Nick Spencer has an unenviable task with this book, because there’s one trick at the center of it. Suddenly, the only way to create drama is to take the narrative in directions that are dead ends, check in on them when it's convenient, and then drop them. Is Hank Pym/Ultron still amassing an army? Are Black Widow and Rick Jones still dead? Atlantis is still at least partially destroyed? Does New Tian still exist? We know Las Vegas is still gone, at least. Spencer wants to sell us on some message of hope, but he didn’t really do the legwork to get us there.
And that’s what strikes me as the least “Captain America” thing about this event. Captain America is about standing and fighting, that much is true. But Spencer’s characters have mostly gotten by on a lot of luck. Good thing they were able to copy the shard of Cosmic Cube. The Champions are pretty lucky that Taskmaster and Black Ant let them out. Good thing Thor decided to switch sides just as Magneto decided to attack. I understand that sometimes stories are built on moments like these, but the way that everything in the last two issues hinges on them is unsatisfying to say the least, especially as the narration essentially says “well, we hoped really hard that we would win and then we basically did!” Was that worth all the build-up?
For their part, the art team does show up. Steve McNiven turns in a better issue than almost every other artist in this event, save for Leinil Francis Yu’s work in #4. I’ve noted before that one of the things that makes an event where the whole world is upside-down feel more grounded is presenting the Marvel Universe in as classic or traditional a style as possible. McNiven’s work with Captain America and various other the characters lends that dramatic sense of importance to the book. It says “make no mistake, this is the Marvel Universe you know” in a way that artists like Andrea Sorrentino weren’t able to deliver. And he gets to work with some iconic moments here. Of course, several panels are straight-up retreads of his imagery from Civil War but the big double-page splash certainly stands on its own. McNiven’s draftsmanship is really on display. Good Steve’s return is a huge moment, and McNiven delivers.
I like what’s going on in Rod Reis’ pages, too. It’s unclear if the large “STEVE” lettering is his doing or the work of Travis Lanham but it goes a long way to sell us on the otherworldliness of Kobik’s mind. The juxtaposition of McNiven’s art versus Reis’ works really well toward painting a clearer picture of these two distinct worlds. A variety of other artists throw their hats into the ring to help out with the rest of the book but there are no moments so big as to take anything away from the main event. For once, it actually feels like the varying art styles actually work together to create the final product.

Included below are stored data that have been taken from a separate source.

(** * applytrack: the record reconciliation engine

    A shallow embedding of [app/services/manage_process_results.py]: the
    normalisers ([clean_str], [company_key], [role_key]), the grouping
    loop, the per-group merge and the final ordering of
    [dedupe_and_merge_results], with the properties the specification
    states about them.

    Conventions of the embedding.
    - Python text is a [string] whose characters are read as the code
      points U+0000..U+00FF.  Whitespace ([str.strip], [str.split]) and
      [str.lower] are the Unicode ones restricted to that range.
    - A value of type [Any] is a [pyval].
    - A [Dict[str, Any]] is a [gmap string pyval]; the input dicts live in
      a heap and the input list is a list of references into it, because
      the function writes into them.
    - [print] and [input] act on the console part of the [world]. *)

From Stdlib Require Import ZArith Lia Ascii String.
From stdpp Require Import base tactics option list gmap strings pretty sorting.

Local Open Scope string_scope.
Local Open Scope Z_scope.
Local Open Scope list_scope.

(** * The program *)

(** ** Text *)

Module PyStr.

(** [str.isspace] on one code point below U+0100: TAB..CR, FS..US, SPACE,
    NEL and NBSP. *)
Definition is_space (c : ascii) : bool :=
  let n := N_of_ascii c in
  ((9 <=? n) && (n <=? 13) || (28 <=? n) && (n <=? 32)
   || (n =? 133) || (n =? 160))%N.
(** * The numeric core of the pixel-grid analyser

    A shallow embedding of the pipeline implemented in
    [src/components/ImageFFTAnalyzer/hooks/useImageAnalysis.ts]
    (line sampling, spectrum aggregation, Gaussian smoothing, peak
    detection, grid sampling) and in [src/components/ImageFFTAnalyzer.tsx]
    (pixel-art reconstruction, colour histogram, background matte).

    Conventions.
    - JavaScript numbers that hold pixel coordinates, indices and 8-bit
      channel values are integers ([Z] or [nat]); spectra, kernels and
      luminances are real numbers ([R]); the grid pitch and the draws of
      [Math.random] are rationals ([Q]).
    - The [Uint8ClampedArray] of an [ImageData] is the sequence of its
      RGBA quadruples: byte [4*p + c] is channel [c] of pixel [p].
    - React state setters are explicit state passing on [HookState]. *)

From Stdlib Require Import String Ascii.
From Stdlib Require Import ZArith QArith Qround Reals Lia Lra List.
From Stdlib Require Lqa.
From stdpp Require Import base list gmap.

Open Scope Z_scope.

(** ** Gaussian smoothing and peak detection (useImageAnalysis.ts) *)

Section SpectrumDefs.
Local Open Scope R_scope.

(** [const size = kernelSize % 2 === 0 ? kernelSize + 1 : kernelSize] *)
Definition oddSize (kernelSize : Z) : Z :=
  if (kernelSize mod 2 =? 0)%Z then (kernelSize + 1)%Z else kernelSize.
(** X14. When no key of the environment mapping has an ["="], the rendered
    sequence has no repeated string, and ["KEY=VALUE"] is in it exactly
    when the mapping binds KEY to VALUE: the mapping can be read back. *)
Theorem env_read_back (config : ConfigContainer.t) (env : gmap string string) :
  Env config = Some env →
  (∀ key val, env !! key = Some val → Contains key "=" = false) →
  ∃ apiConfig rendered,
    GetApiConfig config = Done apiConfig ∧
    docker.Config.Env apiConfig = Some rendered ∧
    NoDup rendered ∧
    ∀ key val,
      Contains key "=" = false →
      (key +:+ "=" +:+ val) ∈ rendered ↔ env !! key = Some val.
Proof.
  intros Henv Hkeys.
  exists (apiConfig_of config), (render_env <$> map_range env).
  split; [apply GetApiConfig_returns|].
  split; [by simpl; rewrite Henv|].
  assert (∀ entry, entry ∈ map_range env ↔ env !! entry.1 = Some entry.2)
    as Hentries.
  { intros [key val]. by rewrite map_range_perm, elem_of_map_to_list. }
  split.
  - apply NoDup_fmap_2_strong.
    + intros [key val] [key' val'] Hin Hin' Heq.
      apply Hentries in Hin, Hin'. simpl in *.
      destruct (Sprintf_eq_inj key val key' val') as [-> ->];
        eauto using Hkeys.
    + rewrite map_range_perm. apply NoDup_map_to_list.
  - intros key val Hkey. rewrite list_elem_of_fmap. split.
    + intros ([key' val'] & Heq & Hin). apply Hentries in Hin. simpl in *.
      destruct (Sprintf_eq_inj key val key' val') as [-> ->];
        eauto using Hkeys.
    + intros Hin. exists (key, val). split; [done|]. by apply Hentries.
Qed.
End environment.

(** ** Extraction after extraction *)

Section again.
Context `{MapRange} `{NameTypes} `{!Yaml}.
Import ConfigContainer.

Lemma strip_labels_twice (container : ConfigContainer.t) :
  strip_labels (strip_labels container) = strip_labels container.
Proof.
  unfold strip_labels at 2 3.
  destruct (Labels container) as [labels|] eqn:Hl.
  - assert (strip_reserved (strip_reserved labels) = strip_reserved labels)
      as Htwice.
    { unfold strip_reserved. apply map_filter_id.
      intros k v Hk. by apply map_lookup_filter_Some in Hk as [_ Hk]. }
    unfold strip_labels; simpl. by rewrite Htwice.
  - unfold strip_labels. by rewrite Hl.
Qed.

(** X6. An extracted specification that is serialized into the reserved label
    of another descriptor is extracted from there unchanged, given that
    the codec reads back what it wrote for it: the cleanup does not
    repeat. *)
Theorem extraction_idempotent (apiContainer again : docker.Container.t)
    (yamlData : string) (decoded : ConfigContainer.t) :
  reserved_label apiContainer = Some yamlData →
  Unmarshal yamlData ConfigContainer.zero = (decoded, None) →
  reserved_label again = Some (Marshal (strip_labels decoded)) →
  Unmarshal (Marshal (strip_labels decoded)) ConfigContainer.zero
  = (strip_labels decoded, None) →
  NewContainerConfigFromDocker again
  = NewContainerConfigFromDocker apiContainer.
Proof.
  intros Hlabel Hparse Hagain Hback.
  rewrite (extraction_parsed _ _ _ Hlabel Hparse),
    (extraction_parsed _ _ _ Hagain Hback).
  by rewrite strip_labels_twice.
Qed.
End again.
(** * Incremental tokenization state cache of the text model

    A shallow embedding of [vs/editor/common/model/textModelTokens.ts]:
    the [TokenizationStateStore] class (the per-line cache of begin states
    and validity bits with its invalid frontier), the [safeTokenize]
    wrapper, and the synchronous entry points of [TextModelTokenization].

    Numbers are JavaScript integers and are kept in [Z]; the two arrays of
    the store are lists, read and written through [arr_get] and [arr_set],
    which spell out what an array access does at every index. *)

From Stdlib Require Import ZArith Lia Bool String Sorted.
From stdpp Require Import base list.

Local Open Scope Z_scope.

(** ** JavaScript arrays as lists *)

Module JsArray.

(** [arr[i]]: [None] stands for [undefined] (an index that is no element). *)
Definition arr_get {A : Type} (l : list A) (i : Z) : option A :=
  if i <? 0 then None else l !! Z.to_nat i.

(** [arr[i] = v]: overwrites an element, appends at [arr.length], and pads
    with [hole] when [i] lies further out.  A negative [i] names a property
    that is no element: the elements stay as they are. *)
Definition arr_set {A : Type} (hole : A) (l : list A) (i : Z) (v : A) : list A :=
  if i <? 0 then l
  else if i <? Z.of_nat (length l) then <[Z.to_nat i := v]> l
  else l ++ replicate (Z.to_nat i - length l)%nat hole ++ [v].

(** [arr.splice(start, deleteCount)], with the clamping of both arguments. *)
Definition splice {A : Type} (l : list A) (start deleteCount : Z) : list A :=
  let len := Z.of_nat (length l) in
  let actualStart := if start <? 0 then Z.max (len + start) 0 else Z.min start len in
  let actualDelete := Z.min (Z.max deleteCount 0) (len - actualStart) in
  take (Z.to_nat actualStart) l ++ drop (Z.to_nat (actualStart + actualDelete)) l.

(** Modelled from the spec: [arrays.arrayInsert] ([vs/base/common/arrays]
    is not part of the sources at hand).  The spec has the new entries
    spliced in at [insertIndex]; what was at [insertIndex] and after moves
    behind them. *)
Definition arrayInsert {A : Type} (target : list A) (insertIndex : Z) (insertArr : list A) : list A :=
  take (Z.to_nat insertIndex) target ++ insertArr ++ drop (Z.to_nat insertIndex) target.

End JsArray.

Import JsArray.

(** ** The ranges and positions of the editor (1-based line numbers) *)

Record IRange : Type := mkRange {
  startLineNumber : Z;
  startColumn : Z;
  endLineNumber : Z;
  endColumn : Z
}.

Record Position : Type := mkPosition {
  lineNumber : Z;
  column : Z
}.

(** ** TokenizationStateStore *)

Section StateStore.

Context {IState : Type}.
(** [a.equals(b)] of the opaque tokenizer state. *)
Variable equals : IState -> IState -> bool.

Record TokenizationStateStore : Type := mkStore {
  _beginState : list (option IState);
  _valid : list bool;
  _len : Z;
  _invalidLineStartIndex : Z
}.

Definition set_invalidLineStartIndex (i : Z) (s : TokenizationStateStore) : TokenizationStateStore :=
  mkStore (_beginState s) (_valid s) (_len s) i.

(** The constructor. *)
Definition newStore : TokenizationStateStore := mkStore [] [] 0 0.

Definition invalidLineStartIndex (s : TokenizationStateStore) : Z :=
  _invalidLineStartIndex s.

Definition _invalidateLine (lineIndex : Z) (s : TokenizationStateStore) : TokenizationStateStore :=
  let s1 :=
    if lineIndex <? _len s
    then mkStore (_beginState s) (arr_set false (_valid s) lineIndex false)
                 (_len s) (_invalidLineStartIndex s)
    else s in
  if lineIndex <? _invalidLineStartIndex s1
  then set_invalidLineStartIndex lineIndex s1
  else s1.
(** * Heuristic Slither detectors of the audit-knowledge repository

    A shallow embedding of the detector classes under
    [tools/slither-detectors] (MEV, L2, emerging protocols, admin security,
    cryptographic primitives, FCFS tiering) together with the Python
    built-ins and the view of Slither's contract model they rely on.

    Conventions of the embedding.
    - Text is ASCII: [lower] folds the letters A..Z and leaves every other
      byte alone.
    - A Python exception is a value [Raise e] of the [Result] monad; a
      [for] loop that appends to [results] is a monadic concatenation, so
      the first exception leaves the loop and the function, exactly as an
      uncaught exception does.
    - A Python [set] literal is iterated in an order chosen by the
      interpreter's string hashing.  Code that iterates over a set takes
      that order as a parameter of type [SetOrder]; membership tests need
      no order.
    - The interpreter is CPython with its default settings: converting
      between [int] and [str] raises [ValueError] beyond
      [int_max_str_digits] digits.
    - The objects the detectors read are Slither's: the name of a
      high-level call is a [Constant], not text. *)

From Stdlib Require Import String Ascii List Bool Arith ZArith Lia.
From Stdlib Require Import Permutation DecimalString.
Import ListNotations.
Open Scope string_scope.

(* ================================================================== *)
(** * Python built-ins                                                  *)
(* ================================================================== *)

Module Py.

(** The exception classes the detectors can meet. *)
Inductive Exception : Set :=
| AttributeError
| ValueError
| TypeError.

Inductive Result (A : Type) : Type :=
| Ok (a : A)
| Raise (e : Exception).

Arguments Ok {A} a.
Arguments Raise {A} e.

Definition bind {A B : Type} (m : Result A) (k : A -> Result B) : Result B :=
  match m with
  | Ok a => k a
  | Raise e => Raise e
  end.

(** [try: m  except (handled...): h] *)
Definition try_except {A : Type} (m : Result A)
  (handled : Exception -> bool) (h : Result A) : Result A :=
  match m with
  | Ok a => Ok a
  | Raise e => if handled e then h else Raise e
  end.

(** [any(f(x) for x in l)] and [for x in l: if f(x): return True], when
    [f] may raise: elements after the first hit are not evaluated. *)
Fixpoint anyM {A : Type} (f : A -> Result bool) (l : list A) : Result bool :=
  match l with
  | [] => Ok false
  | x :: l' =>
      bind (f x) (fun b => if b then Ok true else anyM f l')
  end.

(** [for x in l: results.extend(f(x))], when [f] may raise. *)
Fixpoint concatM {A B : Type} (f : A -> Result (list B)) (l : list A)
  : Result (list B) :=
  match l with
  | [] => Ok []
  | x :: l' =>
      bind (f x) (fun r => bind (concatM f l') (fun rs => Ok (r ++ rs)%list))
  end.

(** [[f(x) for x in l]], and any loop that evaluates [f] on every
    element, when [f] may raise. *)
Fixpoint mapM {A B : Type} (f : A -> Result B) (l : list A) : Result (list B) :=
  match l with
  | [] => Ok []
  | x :: l' =>
      bind (f x) (fun y => bind (mapM f l') (fun ys => Ok (y :: ys)))
  end.

(** ** Strings *)

Definition is_upper (c : ascii) : bool :=
  (Ascii.leb "A" c && Ascii.leb c "Z")%bool.

Definition lower_char (c : ascii) : ascii :=
  if is_upper c then ascii_of_nat (nat_of_ascii c + 32) else c.

(** [s.lower()] *)
Fixpoint lower (s : string) : string :=
  match s with
  | EmptyString => EmptyString
  | String c s' => String (lower_char c) (lower s')
  end.

(** [s.replace(c, "")] for a one-character [c]. *)
Fixpoint remove_char (c : ascii) (s : string) : string :=
  match s with
  | EmptyString => EmptyString
  | String d s' =>
      if Ascii.eqb c d then remove_char c s' else String d (remove_char c s')
  end.

(** [p in s] on strings. *)
Fixpoint contains (p s : string) : bool :=
  match s with
  | EmptyString => prefix p EmptyString
  | String _ s' => prefix p s || contains p s'
  end.

(** [any(p in s for p in patterns)] *)
Definition any_in (patterns : list string) (s : string) : bool :=
  existsb (fun p => contains p s) patterns.

(** [x in l] for a list or a set of strings. *)
Definition mem (x : string) (l : list string) : bool :=
  existsb (String.eqb x) l.

(** [" ".join(l)] *)
Fixpoint join (sep : string) (l : list string) : string :=
  match l with
  | [] => EmptyString
  | [x] => x
  | x :: l' => x ++ sep ++ join sep l'
  end.

(** The escapes [\n] and [\t]. *)
Definition LF : string := String (ascii_of_nat 10) EmptyString.
Definition TAB : string := String (ascii_of_nat 9) EmptyString.

(** [str(n)] for integers. *)
Definition str_nat (n : nat) : string :=
  NilZero.string_of_uint (Nat.to_uint n).

Definition str_Z (z : Z) : string :=
  NilZero.string_of_int (Z.to_int z).

(** ** Character classes of [str.isspace], [\s] and [\d] (ASCII range) *)

Definition is_space (c : ascii) : bool :=
  let n := nat_of_ascii c in
  ((9 <=? n) && (n <=? 13) || (28 <=? n) && (n <=? 32))%nat.

Definition is_digit (c : ascii) : bool :=
  (Ascii.leb "0" c && Ascii.leb c "9")%bool.

Definition digit_value (c : ascii) : Z :=
  Z.of_nat (nat_of_ascii c - 48).

(** [s.lstrip()], and what [\s*] consumes. *)
Fixpoint lstrip (s : string) : string :=
  match s with
  | EmptyString => EmptyString
  | String c s' => if is_space c then lstrip s' else s
  end.

(** Every character of [s] is a decimal digit. *)
Fixpoint all_digits (s : string) : bool :=
  match s with
  | EmptyString => true
  | String c s' => is_digit c && all_digits s'
  end.

(** ** [int(...)] *)

(** Digits of a decimal literal; a single underscore may separate two
    digits.  [seen] tells whether the previous character was a digit. *)
Fixpoint digits_value (acc : Z) (seen : bool) (s : string) : option Z :=
  match s with
  | EmptyString => if seen then Some acc else None
  | String c s' =>
      if is_digit c then digits_value (10 * acc + digit_value c) true s'
      else if Ascii.eqb c "_" && seen then digits_value acc false s'
      else None
  end.

Definition signed_value (s : string) : option Z :=
  match s with
  | String "-" s' => option_map Z.opp (digits_value 0 false s')
  | String "+" s' => digits_value 0 false s'
  | _ => digits_value 0 false s
  end.

(** White space as [int] skips it around a literal of an ASCII string:
    the characters of C's [isspace].  The separators 0x1c to 0x1f, which
    [str.isspace] and [\s] accept, are not among them. *)
Definition is_c_space (c : ascii) : bool :=
  let n := nat_of_ascii c in
  ((9 <=? n) && (n <=? 13) || (n =? 32))%nat.

Fixpoint skip_leading (s : string) : string :=
  match s with
  | EmptyString => EmptyString
  | String c s' => if is_c_space c then skip_leading s' else s
  end.

Fixpoint skip_trailing (s : string) : string :=
  match s with
  | EmptyString => EmptyString
  | String c s' =>
      match skip_trailing s' with
      | EmptyString => if is_c_space c then EmptyString else String c EmptyString
      | kept => String c kept
      end
  end.

(** [sys.int_info.default_max_str_digits] *)
Definition int_max_str_digits : Z := 4300.

(** The number of decimal digits in [s]. *)
Fixpoint count_digits (s : string) : nat :=
  match s with
  | EmptyString => 0
  | String c s' => if is_digit c then S (count_digits s') else count_digits s'
  end.

(** [int(s)] for a string [s]: [ValueError] unless [s] is a decimal
    literal, surrounded by optional white space, of at most
    [int_max_str_digits] digits.  Python's integers are unbounded, hence
    [Z]. *)
Definition int_of_str (s : string) : Result Z :=
  let literal := skip_trailing (skip_leading s) in
  match signed_value literal with
  | Some z =>
      if (Z.of_nat (count_digits literal) <=? int_max_str_digits)%Z
      then Ok z else Raise ValueError
  | None => Raise ValueError
  end.

(** [str(z)] and [f"{z}"] for an integer [z]: [ValueError] when [z] has
    more than [int_max_str_digits] digits. *)
Definition format_int (z : Z) : Result string :=
  if (Z.abs z <? 10 ^ int_max_str_digits)%Z then Ok (str_Z z)
  else Raise ValueError.
(** C8. In every state the application can reach, two presses of
    [Add Issue] in a row append two issues to [items], in the order of the
    presses; their ids are the next two values of the counter, they differ
    from each other, and neither is the id of an issue that was on the board
    before it was generated.  The same holds of two ADDITEM actions handed
    to the reducer one after the other, whatever their payloads.  Starting
    from [{items: []}], the two presses leave [items] with exactly the two
    new issues. *)
Theorem add_issue_ids_fresh :
  (∀ w : world, reachable w →
     let c := issueIdIncrement w.1 in
     let n1 := new_issue (c + 1) in
     let n2 := new_issue (c + 2) in
     let w1 := handle w ClickAddIssue in
     let w2 := handle w1 ClickAddIssue in
     get (props w1.2) "items"
       = Arr (or_empty (get (props w.2) "items") ++ [EIssue n1]) ∧
     get (props w2.2) "items"
       = Arr (or_empty (get (props w.2) "items") ++ [EIssue n1; EIssue n2]) ∧
     id n1 ≠ id n2 ∧
     (id n1 ∉ board_ids w.2) ∧
     (id n2 ∉ board_ids w1.2) ∧
     issueIdIncrement w1.1 = c + 1 ∧
     issueIdIncrement w2.1 = c + 2) ∧
  (∀ (g : Store) (s s' : jsstate) (pass pass' : string) (i i' : nat)
     (myData myData' : cell),
     (i < 3)%nat → (i' < 3)%nat →
     let c := issueIdIncrement g in
     let r1 := dragReducer g s (ADDITEM pass i myData) in
     let r2 := dragReducer r1.1 s' (ADDITEM pass' i' myData') in
     returned_list r1.2 (slot_name i)
       = Arr (or_empty myData ++ [EIssue (new_issue (c + 1))]) ∧
     returned_list r2.2 (slot_name i')
       = Arr (or_empty myData' ++ [EIssue (new_issue (c + 2))]) ∧
     id (new_issue (c + 1)) ≠ id (new_issue (c + 2))) ∧
  (∀ g : Store,
     let c := issueIdIncrement g in
     let w := (g, obj {[ "items" := Arr [] ]}) in
     let w2 := handle (handle w ClickAddIssue) ClickAddIssue in
     get (props w2.2) "items"
       = Arr [EIssue (new_issue (c + 1)); EIssue (new_issue (c + 2))] ∧
     id (new_issue (c + 1)) ≠ id (new_issue (c + 2))).
Proof.
  split_and!.
  - intros w Hw c n1 n2 w1 w2. subst c n1 n2 w1 w2.
    pose proof (reachable_ids_bounded w Hw) as Hb.
    pose proof (ids_bounded_handle w ClickAddIssue Hb) as Hb1.
    destruct (click_add_issue_twice w) as [Hitems Hc]. cbv zeta in Hitems, Hc.
    split_and!.
    + apply click_add_issue_items.
    + exact Hitems.
    + apply new_issue_ids_differ.
    + apply fresh_id_not_on_board; [done|lia].
    + apply fresh_id_not_on_board; [done|].
      rewrite click_add_issue_counter. lia.
    + apply click_add_issue_counter.
    + exact Hc.
  - intros g s s' pass pass' i i' d d' Hi Hi' c r1 r2. subst c r1 r2.
    split_and!.
    + by apply additem_result_at.
    + rewrite additem_result_at by done.
      rewrite dragReducer_ADDITEM. cbn [fst issueIdIncrement].
      by rewrite <- Z.add_assoc.
    + apply new_issue_ids_differ.
  - intros g c w w2. subst c w w2. split; [|apply new_issue_ids_differ].
    destruct (click_add_issue_twice (g, obj {[ "items" := Arr [] ]})) as [-> _].
    done.
Qed.
Lemma scan_line_lower content st line :
  GeoAuditor.scan_line (toLowerCase content)
    (GeoAuditor.mkScan (map toLowerCase (GeoAuditor.currentAgents st))
       (GeoAuditor.blockedBots st))
    (toLowerCase line)
  = let st' := GeoAuditor.scan_line content st line in
    GeoAuditor.mkScan (map toLowerCase (GeoAuditor.currentAgents st'))
      (GeoAuditor.blockedBots st').
Proof.
  cbv zeta. unfold GeoAuditor.scan_line.
  rewrite agentMatch_lower.
  destruct (agentMatch line) as [g|]; cbn [option_map].
  - cbn [GeoAuditor.currentAgents GeoAuditor.blockedBots].
    now rewrite map_app, trim_lower.
  - cbv zeta. cbn [GeoAuditor.currentAgents GeoAuditor.blockedBots].
    unfold disallowMatch.
    rewrite full_path_directive_lower, is_directive_line_lower,
      length_map, flat_map_blocked_by_lower.
    now destruct (is_directive_line line).
Qed.

Lemma scan_lines_lower content lines st :
  GeoAuditor.scan_lines (toLowerCase content)
    (GeoAuditor.mkScan (map toLowerCase (GeoAuditor.currentAgents st))
       (GeoAuditor.blockedBots st))
    (map toLowerCase lines)
  = let st' := GeoAuditor.scan_lines content st lines in
    GeoAuditor.mkScan (map toLowerCase (GeoAuditor.currentAgents st'))
      (GeoAuditor.blockedBots st').
Proof.
  revert st. induction lines as [|x r IH]; intro st; [reflexivity|].
  unfold GeoAuditor.scan_lines in *. cbn [map fold_left].
  rewrite (scan_line_lower content st x). cbv zeta. apply IH.
Qed.

Lemma blocked_crawlers_lower content :
  GeoAuditor.blocked_crawlers (toLowerCase content)
  = GeoAuditor.blocked_crawlers content.
Proof.
  unfold GeoAuditor.blocked_crawlers. rewrite lines_of_lower.
  pose proof (scan_lines_lower content (lines_of content)
                (GeoAuditor.mkScan [] [])) as H.
  cbn [GeoAuditor.currentAgents GeoAuditor.blockedBots map] in H.
  rewrite H. reflexivity.
Qed.

(** X20. The AI bot blocking finding does not depend on the letter case of
    robots.txt: the file in lower case gives the same finding, blocked list
    included; and an explicit Allow is found for a crawler whatever the case
    in which the file or the caller writes its name. *)
Theorem X20_letter_case_ignored (content : option string) (bot : string) :
  GeoAuditor.auditAiBotBlocking (option_map toLowerCase content)
  = GeoAuditor.auditAiBotBlocking content
  /\ (forall text,
        GeoAuditor.hasExplicitAllow (toLowerCase text) (toLowerCase bot)
        = GeoAuditor.hasExplicitAllow text bot).
Proof.
  split.
  - destruct content as [[|c s]|]; try reflexivity.
    cbn [option_map toLowerCase].
    apply auditAiBotBlocking_of_blocked.
    exact (blocked_crawlers_lower (String c s)).
  - intro text. rewrite hasExplicitAllow_lower.
    unfold GeoAuditor.hasExplicitAllow.
    generalize (lines_of text) false.
    induction l as [|x r IH]; intro flag; [reflexivity|].
    cbn [GeoAuditor.hasExplicitAllow_from]. rewrite toLowerCase_idem.
    destruct (agentMatch x); [apply IH|].
    destruct (flag && allowMatch x); [reflexivity|].
    destruct (is_directive_line x); apply IH.
Qed.
Lemma render_while_exporting_witness :
  let s := fst (run (Part001.startExport env) page001) in
  let s' := fst (run (Part000.startExport 0) page000) in
  isExporting s = true /\ isExporting s' = true /\
  run (Part001.render 5000) s = (s, [requestAnimationFrame CbRender]) /\
  run (Part000.render 5000) s' = (s', [requestAnimationFrame CbRender]).
Proof.
  intros s s'.
  assert (H : isExporting s = true) by (vm_compute; reflexivity).
  assert (H' : isExporting s' = true) by (vm_compute; reflexivity).
  split; [ exact H | split; [ exact H' | split ] ].
  - exact (proj1 (render_while_exporting s 5000 H)).
  - exact (proj1 (proj2 (render_while_exporting s' 5000 H'))).
Defined.

Lemma elapsed_zero (now : float) :
  finite now = true -> ((now - now) / 1000)%float = 0%float.
Proof.
  intros F. rewrite (sub_diag_finite now F). vm_compute. reflexivity.
Qed.

(** C6. Finalization of an export sets the start mark of the live driver
    to the clock reading [now] of that moment and clears the exporting flag:
    in [src/unnamed/part_001] within [finishExport], in
    [src/unnamed/part_000] in the function [finishExport] schedules 500 ms
    later.  The live driver then draws again, with the time elapsed since
    [now]; on a tick at the reading [now] itself that time is zero. *)
Theorem finishExport_restores_start_mark (s : State) (dateNow now t : float) :
  finite now = true ->
  let s1 := fst (run (Part001.finishExport dateNow now) s) in
  let s0 := fst (run (Part000.exportDone now)
                   (fst (run Part000.finishExport s))) in
  (startTime s1 = now /\ isExporting s1 = false /\
   iTime_writes (snd (run (Part001.render t) s1)) = [((t - now) / 1000)%float] /\
   iTime_writes (snd (run (Part001.render now) s1)) = [0%float]) /\
  (snd (run Part000.finishExport s)
     = [capturer_stop (capturer s); capturer_save (capturer s);
        setTimeout CbExportDone 500] /\
   startTime s0 = now /\ isExporting s0 = false /\
   iTime_writes (snd (run (Part000.render t) s0)) = [((t - now) / 1000)%float] /\
   iTime_writes (snd (run (Part000.render now) s0)) = [0%float]).
Proof.
  intros F s1 s0. subst s1 s0. open_state s. exec.
  rewrite (elapsed_zero now F). repeat split.
Qed.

Secret Empire heralds a new era for the Marvel Universe and it’s... mostly the same as the old one. On the whole, the event didn’t escalate properly, its conclusion didn’t answer many lingering questions, and technically, it’s still not even over. The Vanishing Point has some context now, but it feels weird that those Generations one-shots have already been coming out. It’s hard not to feel like this event won’t just be one lost to time, a plotline better served by not talking about it than by leaning into it the way Marvel has with Civil War over the years.
Nick Spencer deserves credit for trying to corral Secret Empire into something workable, but this story's pacing and escalation was overwhelmed by the scope of everything. On some level, we expect our heroes to win, but we want those wins to feel earned. The status quo right now may not be all that different, but the Marvel Universe feels broken, stuck in a cycle of chasing the ghosts of past successes. Hopefully, "Legacy" will represent a truly new beginning, because it feels like we’ve lost so much. May we never lose hope.